We thanked them for their time and hiked back down the steep hillside to the parking lot. Had Timmy been killed for taking pictures he shouldn’t have? Had the killer brought Timmy up that trail in the dark? His mother had reported him missing well after sunset, so there was a good chance. That meant the killer had a headlamp or a helper. Did that matter?
I set that thinking aside and went back to the iPad, looking at an aerial view of the area with pins that marked the locations of the girls’ abandoned car, Timmy’s botched burial site, and his home. The car and the house looked about a mile apart, but the killer had dumped his body miles away.
Why? To try to separate the two cases in the minds of police?
I supposed that was likely, though any detective worth his or her salt would have known the two cases were related. Same day. Same general time frame. The proximity of Timmy’s home to where the girls’ car was found.
So what happened? Did Timmy see the kidnapping, blunder into it somehow, and get killed for it?
That was our working theory when we pulled into the driveway of Timmy Walker’s house, a restored Colonial with fresh paint and a new, seamless metal roof. It was by far the nicest home in this small mountain hamlet where most of the structures looked like hunting camps. Brown leaves covered the modest front yard. A tricycle lay tipped over by the birdbath.
Sampson knocked on the door. No answer.
He knocked harder, and the door opened. A young girl, six or maybe seven, stood there in food-stained pajamas. She had a Winnie-the-Pooh blanket around her shoulders and studied us with red eyes.
“Hi there, young lady,” I said. “We’re police officers. We’d like to talk to your mom.”
“She’s sleeping,” the girl said.
“Can you wake—”
“I’m up!” a woman said, pounding down the stairs.
Mom was in a blue terry-cloth robe and barefoot. Her hair was a mess. Her eyes were puffy, rheumy, and wild when she said, “You get him? Timmy’s killer?”
“Mrs. Walker?” I said.
She came up behind the girl, hugged her. “I’m his mom, Lenore. This is his sister, Kate.”
We identified ourselves, said we’d like to talk to her.
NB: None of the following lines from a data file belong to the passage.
(* ===== verification/EventLog.v ===== *)
(** * The event log and its hash chain
    ([internal/eventlog/event.go], [internal/eventlog/integrity.go])

    Records, their JSON form, the chain writer ([Seal], state file, recovery),
    the logger with its rotation, and the verifier.  Files are a map from path
    to content; what the operating system can refuse during a call is an
    explicit argument ([faults]).  [time.Now], the random chain id and the host
    name are arguments.  Error texts ([Detail]) and the [OnError] callback,
    which only reports, are not modelled.  Inside a JSON text an escaped time
    stamp, which [Time.UnmarshalJSON] refuses, is accepted here. *)

From S2P Require Import Prelude GoStrings Json GoJson GoTime Crypto.

(** ** Decoding into structs *)

Section Fields.
Context {FT : FloatText} {UC : GoUnicode}.

(** The struct field a key is stored to: an exact match first, else a match
    under case folding. *)
Definition field_of (names : list string) (k : string) : option string :=
  if bool_decide (k ∈ names) then Some k else List.find (equalFold k) names.

(** A field after all members of the object were decoded, in order. *)
Definition get_field {A} (set : A -> json -> option A) (names : list string) (name : string)
    (init : A) (ms : list (string * json)) : option A :=
  foldl (fun acc kv => if field_of names kv.1 == Some name then acc ≫= fun a => set a kv.2 else acc)
    (Some init) ms.

Definition set_string (old : string) (j : json) : option string :=
  match j with JStr s => Some s | JNull => Some old | _ => None end.

Definition set_bool (old : bool) (j : json) : option bool :=
  match j with JBool b => Some b | JNull => Some old | _ => None end.

Definition set_uint64 (old : Z) (j : json) : option Z :=
  match j with
  | JNum lit => match parseUint 10 64 lit with (z, None) => Some z | _ => None end
  | JNull => Some old
  | _ => None
  end.

(** An [int] or [int64] field. *)
Definition set_int (old : Z) (j : json) : option Z :=
  match j with
  | JNum lit => match parseInt 10 64 lit with (z, None) => Some z | _ => None end
  | JNull => Some old
  | _ => None
  end.

Definition set_time (old : Time) (j : json) : option Time :=
  match j with JStr s => time_parse (bytes s) | JNull => Some old | _ => None end.

(** A [map[string]any]: the members are added to the map that is there. *)
Definition set_map (old : list (string * gval)) (j : json) : option (list (string * gval)) :=
  match j with
  | JObj ms => (fun l => put_all l old) <$> mapM (fun kv : string * json => pair kv.1 <$> decode kv.2) ms
  | JNull => Some []
  | _ => None
  end.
“So you didn’t get him?” she asked, bewildered.
“Not yet, ma’am.”
The dead boy’s mom swallowed thickly and looked off in despair. “No one tells me what’s going on. Months Deuce has been gone and no word from anyone in weeks, not the sheriff, not the state police, not the FBI … not even my coward of an ex-husband.” She broke down weeping.
Her daughter scowled at us and then turned around to hug her mother.
“It’s okay, Mommy,” the little girl said. “It’s going to be okay.”
WHEN WE GOT
Lenore Walker calmed down enough to talk, she invited us in, and we learned that she had, by her own description, led a fairly charmed life until the night Timmy disappeared. She’d grown up in the suburbs of Philadelphia and met Tim Walker her junior year at Pennsylvania State.